One does not need to be a constitutional scholar to worry about a democracy that eliminates access to its courts, curtails the right to be elected, and chooses to protect its police rather than detainees. Since all these measures were widely popular with Israelis, it is worthwhile reiterating an obvious point: Democracy is not only about the rule of the majority. Rather, its essence lies in empowering the majority without allowing it to tyrannize the minority. Such a balancing act is possible only if a robust set of political rights is in place. A state that jettisons these in favor of national security will probably stay safe, but it will rarely stay democratic.
To be sure, there are circumstances where it is appropriate to practice what former Israeli Chief Justice Aharon Barak has called "defensive democracy."
In extreme cases, constitutional protections can justifiably be curtailed. We have all heard of "ticking bomb" scenarios, and most agree that democracies have no special obligation to commit suicide. But, for such defensive action to be acceptable, the circumstances must, indeed, be extraordinary, the curtailments minimal, and the fact of curtailing considered a big deal.
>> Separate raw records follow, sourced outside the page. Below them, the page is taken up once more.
Lemma slice_of_key k (row s : @SliceRow F) e : bget k (ac_rows a) = Some row -> s = finished a row ->
  in_slices args input_range scan_range e = true ->
  slice_of e s <-> event_slice_key args e = k.
Proof.
  intros Hk -> Hi. destruct (in_slices_spec _ _ _ e Hi) as (_ & _ & Hr).
  destruct (event_key args input_range Hwin Hstart Halign n Hend Hmax e Hr) as [-> _].
  destruct (bt_rows _ _ _ _ _ _ Hbuilt k row Hk) as [Hf _].
  destruct (finished_frame a row) as [Hff _]. rewrite Hf in Hff.
  apply frame_fields in Hff as (E1 & E2 & E3 & E4).
  assert (Hks : k.2.2 ∈ windows (ir_start_ms input_range) (na_window_ms args) n).
  { destruct k as [v [y t]]. apply (bt_keys _ _ _ _ _ _ Hbuilt v y t). by exists row. }
  destruct k as [v [y t]]. cbn [fst snd] in *. unfold slice_of.
  rewrite E1, E2, E3, E4. unfold slice_time. apply list_elem_of_fmap in Hks as (i & -> & _).
  pose proof Halign as [b Hb]. rewrite Hb. set (w := na_window_ms args) in *. set (ts := ri_exchange_timestamp_ms e).
  pose proof (Z.mul_div_le ts w Hwin). pose proof (Z.mul_succ_div_gt ts w Hwin). split.
  - intros (-> & -> & Ht). do 3 f_equal.
    assert (ts / w = b + Z.of_nat i); [|nia]. symmetry. apply Z.div_unique_pos with (ts - (b + Z.of_nat i) * w); lia.
  - intros [= -> -> Ht]. split_and!; [done|done|lia|lia].
Qed.

Lemma slices_account :
  (forall e, RawRow e ∈ first_seen args scan_range [] rows -> in_slices args input_range scan_range e = true ->
     exists s, s ∈ br_slices (finish a) /\ slice_of e s) /\
  (forall s id, s ∈ br_slices (finish a) ->
     id ∈ sl_parent_event_ids s <->
     exists e, RawRow e ∈ first_seen args scan_range [] rows /\ in_slices args input_range scan_range e = true /\ slice_of e s /\
       usable e = true /\ ri_event_id e = id).
Proof.
  pose proof (bt_rows_ok _ _ _ _ _ _ Hbuilt) as Hok. split.
  - intros e He Hi. destruct (in_slices_spec _ _ _ e Hi) as (_ & _ & Hr).
    destruct (event_key args input_range Hwin Hstart Halign n Hend Hmax e Hr) as [Ek Ht].
    assert (Hk : is_Some (bget (K := SliceKey) (ri_venue e, (ri_symbol_canonical e, slice_time args e)) (ac_rows a))).
    { apply (bt_keys _ _ _ _ _ _ Hbuilt). split; [|done]. apply (bt_ids _ _ _ _ _ _ Hbuilt). by exists e. }
    destruct Hk as [row Hk]. exists (finished a row). split; [apply finished_elem; eauto|].
    by apply (slice_of_key _ row _ e Hk eq_refl Hi).
  - intros s id Hs. apply finished_elem in Hs as (k & row & Hk & ->); [|done].
    destruct (finished_frame a row) as [_ Hp]. rewrite Hp.
    destruct (bt_rows _ _ _ _ _ _ Hbuilt k row Hk) as [_ Hids]. rewrite Hids.
    split; intros (e & He & Hi & H1 & H2 & H3); exists e; split_and!; try done;
      by apply (slice_of_key k row _ e Hk eq_refl Hi).
Qed.

Lemma finish_status (b : Acc) : br_status (finish b) =
  (if (0 <? st_payload_hash_mismatch_count (ac_stats b))%Z then "blocked"
   else if is_nil (br_slices (finish b)) then "empty" else "success")%string.
Proof.
  rewrite finish_slices. unfold finish, finished. rewrite map_map.
  destruct (0 <? _); [done|]. by destruct (is_nil _).
Qed.

Definition slice_row (r : InputRow) : bool :=
  match r with RawRow e => in_slices args input_range scan_range e | _ => false end.

Lemma no_slices_iff : is_nil (br_slices (finish a)) =
  negb (existsb slice_row (first_seen args scan_range [] rows)).
Proof.
  pose proof (bt_rows_ok _ _ _ _ _ _ Hbuilt) as Hok.
  destruct (existsb slice_row _) eqn:Ex; cbn [negb].
  - apply existsb_exists in Ex as (r & Hr & Hs). destruct r as [e| | |]; try done.
    destruct (proj1 slices_account e) as (s & Hin & _); [by apply list_elem_of_In|done|].
    destruct (br_slices (finish a)); [by apply elem_of_nil in Hin|done].
  - destruct (br_slices (finish a)) as [|s l] eqn:El; [done|]. exfalso.
    assert (Hs : s ∈ br_slices (finish a)) by (rewrite El; by left).
    apply finished_elem in Hs as ([v [y t]] & row & Hk & _); [|done].
    destruct (proj1 (bt_keys _ _ _ _ _ _ Hbuilt v y t)) as [Hi _]; [by exists row|].
    apply (bt_ids _ _ _ _ _ _ Hbuilt) in Hi as (e & He & Hin & _).
    assert (existsb slice_row (first_seen args scan_range [] rows) = true); [|congruence].
    apply existsb_exists. exists (RawRow e). split; [by apply list_elem_of_In|done].
Qed.
End slices.

(** The shared hypotheses of the run theorems: a range that starts on a window and
    holds [n] of them. *)
Record windowed (args : NormalizeArgs) (r : InputRange) (n : nat) : Prop := {
  wd_positive : 0 < na_window_ms args;
  wd_start : 0 <= ir_start_ms r;
  wd_aligned : (na_window_ms args | ir_start_ms r);
  wd_end : ir_end_ms r = ir_start_ms r + Z.of_nat n * na_window_ms args;
  wd_max : ir_end_ms r <= int_max I64;
}.

(** C2: every accepted spot event of the input range that is not a repetition has a
    slice of its venue, symbol and window, and the parents of each slice are exactly
    the ids of the usable ones among its events: the builder loses no event, keeps
    none twice and never puts one into the wrong slice. *)
Theorem slices_account_for_events (args : NormalizeArgs) (input_range scan_range : InputRange)
    (n : nat) (md : BuildInputMetadata) (rows : list InputRow) :
  windowed args input_range n ->
  let slices := br_slices (build_rows (V := V) args input_range scan_range md rows) in
  let events e := RawRow e ∈ first_seen args scan_range [] rows /\
                  in_slices args input_range scan_range e = true in
  (forall e, events e -> exists s, s ∈ slices /\ slice_of e s) /\
  (forall s id, s ∈ slices -> id ∈ sl_parent_event_ids s <->
     exists e, events e /\ slice_of e s /\ usable e = true /\ ri_event_id e = id).
Proof.
  intros [H1 H2 H3 H4 H5] slices events.
  destruct (slices_account args input_range scan_range n md rows H1 H2 H3 H4 H5) as [Ha Hb].
  split; [intros e [He Hi]; by apply Ha|]. intros s id Hs. rewrite (Hb s id Hs). unfold events.
  split; [intros (e & ? & ? & ? & ? & ?)|intros (e & [? ?] & ? & ? & ?)]; by exists e.
Qed.

(** the counters of a run: every row is an input record; a raw event is a
    duplicate exactly when its id was accepted before; the invalid ones are the rows
    that are rejected (schema, digest, time) and the first-seen ones that do not parse
    or have an unknown type; the mismatches are the rows of a known schema whose digest
    is wrong. *)
Theorem run_counts_rows (args : NormalizeArgs) (input_range scan_range : InputRange)
    (n : nat) (md : BuildInputMetadata) (rows : list InputRow) :
  windowed args input_range n ->
  let b := build_rows (V := V) args input_range scan_range md rows in
  let firsts := first_seen args scan_range [] rows in
  br_input_record_count b = wrap U64 (zlen rows) /\
  br_duplicate_event_count b = wrap U64 (zlen rows - zlen firsts) /\
  br_invalid_event_count b
    = wrap U64 (count (invalid_row args input_range scan_range) firsts) /\
  br_payload_hash_mismatch_count b = wrap U64 (count mismatched rows).
Proof.
  intros [H1 H2 H3 H4 H5] b firsts.
  destruct (run_stats args input_range scan_range H1 H2 H3 n H4 H5 rows md) as [_ Hs].
  unfold b, build_rows, finish. set (a := fold_left _ rows _) in *.
  destruct (0 <? _); [|destruct (is_nil _)]; cbn -[wrap ingest_row]; by rewrite Hs.
Qed.

(** the status of a run: blocked when some row's digest is wrong, else success
    when some first-seen event lies in the range, else empty. *)
Theorem run_status_decided (args : NormalizeArgs) (input_range scan_range : InputRange)
    (n : nat) (md : BuildInputMetadata) (rows : list InputRow) :
  windowed args input_range n -> zlen rows <= int_max U64 ->
  br_status (build_rows (V := V) args input_range scan_range md rows) =
  (if (0 <? count mismatched rows)%Z then "blocked"
   else if existsb (slice_row args input_range scan_range) (first_seen args scan_range [] rows)
   then "success" else "empty")%string.
Proof.
  intros [H1 H2 H3 H4 H5] Hlen. unfold build_rows.
  destruct (run_stats args input_range scan_range H1 H2 H3 n H4 H5 rows md) as [_ Hs].
  pose proof (no_slices_iff args input_range scan_range n md rows H1 H2 H3 H4 H5) as Hn.
  unfold run_accumulator in Hn. set (a := fold_left _ rows _) in *.
  rewrite finish_status, Hs, Hn. cbn [st_payload_hash_mismatch_count].
  rewrite wrap_id.
  - destruct (0 <? _); [done|]. by destruct (existsb _ _).
  - unfold in_range, count, zlen in *. cbn [int_min].
    pose proof (List.filter_length_le mismatched rows). lia.
Qed.

(** ** What a complete slice says *)

(** The reasons a row has only grow. *)
Definition keeps (row row' : @SliceRow F) : Prop :=
  frame row' = frame row /\ sl_missing_reasons row ⊆ sl_missing_reasons row'.

Lemma keeps_refl row : keeps row row.
Proof. split; [done|set_solver]. Qed.

Lemma keeps_trans r1 r2 r3 : keeps r1 r2 -> keeps r2 r3 -> keeps r1 r3.
Proof. intros [E1 H1] [E2 H2]. split; [by rewrite E2|set_solver]. Qed.

Lemma push_missing_keeps r (row : @SliceRow F) :
  keeps row (push_missing r row) /\ r ∈ sl_missing_reasons (push_missing r row).
Proof. unfold keeps. cbn. set_solver. Qed.

Lemma gaps_keep gaps range (row : @SliceRow F) : keeps row (apply_gap_alerts gaps range row).
Proof.
  unfold apply_gap_alerts. generalize (List.filter (gap_applies_to_row row range) gaps). intros l.
  revert row. induction l as [|g l IH]; intros row; cbn [fold_left]; [apply keeps_refl|].
  eapply keeps_trans; [|apply IH]. unfold keeps. cbn. set_solver.
Qed.

Lemma keeps_nil (row row' : @SliceRow F) : keeps row row' -> sl_missing_reasons row' = [] ->
  sl_missing_reasons row = [].
Proof.
  intros [_ H] E. rewrite E in H. destruct (sl_missing_reasons row) as [|x l]; [done|].
  specialize (H x ltac:(by left)). by apply elem_of_nil in H.
Qed.

(** The health a row without reasons has seen. *)
Definition healthy_symbol (row : @SliceRow F) : Prop :=
  exists snap, sl_symbol_health_snapshot row = Some snap /\ ss_is_tradeable snap = true /\
    sl_window_start_ms row <= ss_last_received_time_ms snap.
Definition healthy_source (row : @SliceRow F) : Prop :=
  exists snap, sl_source_health_snapshot row = Some snap /\
    hs_connection_status snap = "connected"%string /\ is_healthy_level (hs_health_level snap) = true.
The Knesset's new laws pass none of these tests. The sponsors of the new legislation remind us that we are engaged in an epic battle against the rising tide of political Islam.
Perhaps so. But if this characterization is true, the key to victory lies in becoming the best rather than worst example of ourselves.
The US diplomat George Kennan saw this clearly in the early days of the cold war. Winning, he insisted, required that America "measure up to its own best tradition and prove itself worthy of preservation..."
Though no one listened at the time, Kennan's lesson is well worth learning. Unless Israel does everything it can to preserve its political decency, it will not win because it will not be right. Failing to measure up to its best democratic traditions, failing to prove worthy of preservation, it might just not persevere.
• Nir Eisikovits, an Israeli lawyer and philosopher, is the director of Suffolk University's Graduate Program in Ethics and Public Policy. His forthcoming book is titled, "Sympathizing With the Enemy: Reconciliation, Negotiation, and Transitional Justice."